The Garden classification is a system of categorizing intracapsular hip fractures of the femoral neck. This fracture often disrupt the blood supply to the femoral head.

British orthopaedic surgeon Robert Symon Garden described a classification system for this type of fracture, referred to as the Garden classification and consisting of four grades:

==Classification==
There are four distinct types:

| Types | Description |
|---|---|
| 1 | Incomplete Stable fracture with impaction in valgus. |
| 2 | Complete but non displaced with two group of trabeculae in line. |
| 3 | Partially displaced with varus with all three trabeculae disturb. |
| 4 | Completely displaced with no contact between the fracture fragments. |

==Clinical relevance==
The blood supply of the femoral head is much more likely to be disrupted in Garden types 3 or 4 fractures.
Surgeons may treat these types of fracture by replacing the fractured bone with a prosthesis arthroplasty.
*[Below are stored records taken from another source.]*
(** [cuerpo_null_es_error_de_conexion] at a 200 whose body is [null]. *)
Lemma cuerpo_null_es_error_de_conexion_witness :
  let w := mundo_nuevo ∅ in
  let r' := registrarUsuario sin_efecto sin_efecto (red_fija 200 "null")
              (VStr "Ana") (VStr "ana@x.com") (VStr "clave") w in
  JSON_parse "null" = Some VNull
  /\ fst r' = Val tt
  /\ alertas (snd r') = ["No se pudo conectar con el servidor"]
  /\ estado (snd r') = estado w
  /\ localStorage (snd r') = localStorage w.
Proof.
  split; [reflexivity|].
  destruct (cuerpo_null_es_error_de_conexion sin_efecto sin_efecto (red_fija 200 "null")
              (VStr "Ana") (VStr "ana@x.com") (VStr "clave") (mundo_nuevo ∅)
              {| status := 200; texto := "null" |} eq_refl) as (_ & H2).
  exact (H2 eq_refl).
Defined.

(** [respuesta_sin_usuario_deja_sesion_a_medias] at a 200 whose body has a
    token and no user, over a store that held Ana's session. *)
Lemma respuesta_sin_usuario_deja_sesion_a_medias_witness :
  let texto_json := cuerpo_json (VObj [("token", VStr "xyz")]) in
  let w := snd (guardarSesion (VStr "abc") ana (mundo_nuevo ∅)) in
  let r' := iniciarSesion sin_efecto sin_efecto (red_fija 200 texto_json)
              (VStr "ana@x.com") (VStr "clave") w in
  fst r' = Val tt
  /\ alertas (snd r') = ["No se pudo conectar con el servidor"]
  /\ token (estado (snd r')) = VStr "xyz"
  /\ usuario (estado (snd r')) = VUndefined
  /\ localStorage (snd r') !! "user" = Some "undefined".
Proof.
  destruct (respuesta_sin_usuario_deja_sesion_a_medias sin_efecto sin_efecto
              (red_fija 200 (cuerpo_json (VObj [("token", VStr "xyz")])))
              (VStr "Ana") (VStr "ana@x.com") (VStr "clave")
              (snd (guardarSesion (VStr "abc") ana (mundo_nuevo ∅)))
              {| status := 200; texto := cuerpo_json (VObj [("token", VStr "xyz")]) |}
              (VObj [("token", VStr "xyz")]) (VStr "xyz") VUndefined
              eq_refl eq_refl eq_refl eq_refl (or_intror eq_refl)) as (H1 & _).
  destruct (H1 eq_refl) as (A & B & C & D & E & _).
  split; [exact A|]. split; [exact B|]. split; [exact C|]. split; [exact D|].
  rewrite E. reflexivity.
Defined.


(** [registro_rechazado_muestra_mensaje] at a 409 with a message. *)
Lemma registro_rechazado_muestra_mensaje_witness :
  let w := mundo_nuevo ∅ in
  let r' := registrarUsuario sin_efecto sin_efecto
              (red_fija 409 (cuerpo_mensaje "El email ya existe"))
              (VStr "Ana") (VStr "a@x.com") (VStr "clave") w in
  fst r' = Val tt
  /\ estado (snd r') = estado w
  /\ localStorage (snd r') = localStorage w
  /\ documento (snd r') = documento w
  /\ alertas (snd r') = ["El email ya existe"].
Proof.
  apply (registro_rechazado_muestra_mensaje sin_efecto sin_efecto
           (red_fija 409 (cuerpo_mensaje "El email ya existe"))
           (VStr "Ana") (VStr "a@x.com") (VStr "clave") (mundo_nuevo ∅)
           {| status := 409; texto := cuerpo_mensaje "El email ya existe" |}
           (VObj [("message", VStr "El email ya existe")])
           (VStr "El email ya existe"));
    reflexivity.
Defined.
Alternatively the treatment is to reduce the fracture (manipulate the fragments back into a good position) and fix them in place with metal screws. Common practice is to repair Garden 1 and 2 fractures with screws, and to replace Garden 3 and 4 fractures with arthroplasty, except in young patients in whom screw repair is attempted first, followed by arthroplasty if necessary. This is done in an effort to conserve the natural joint since prosthetic joints ultimately wear out and have to be replaced.
A serious but common complication of a fractured femoral neck is avascular necrosis. The vasculature to the femoral head is easily disturbed during fractures or from swelling inside the joint capsule. This can lead to strangulation of the blood supply to the femoral head and death of the bone and cartilage.

==Robert Symon Garden==
Robert Symon Garden (2 August 1910 – 16 October 1982) was a Scottish orthopaedic surgeon best known for establishing the Garden classification. He was also the father of the Scottish comedian, actor, author, artist and television presenter Graeme Garden. Garden held the professional qualification of FCRS (Fellowship of the Royal Colleges of Surgeons). He was also a member of:
- British Orthopaedic Association
- Société Internationale de Chirurgie Orthopédique et de Traumatologie
- Liverpool Medical Institution (honorary member)

He married Janet Ann McHardy in 1939. The couple had two children: Graeme and Elizabeth.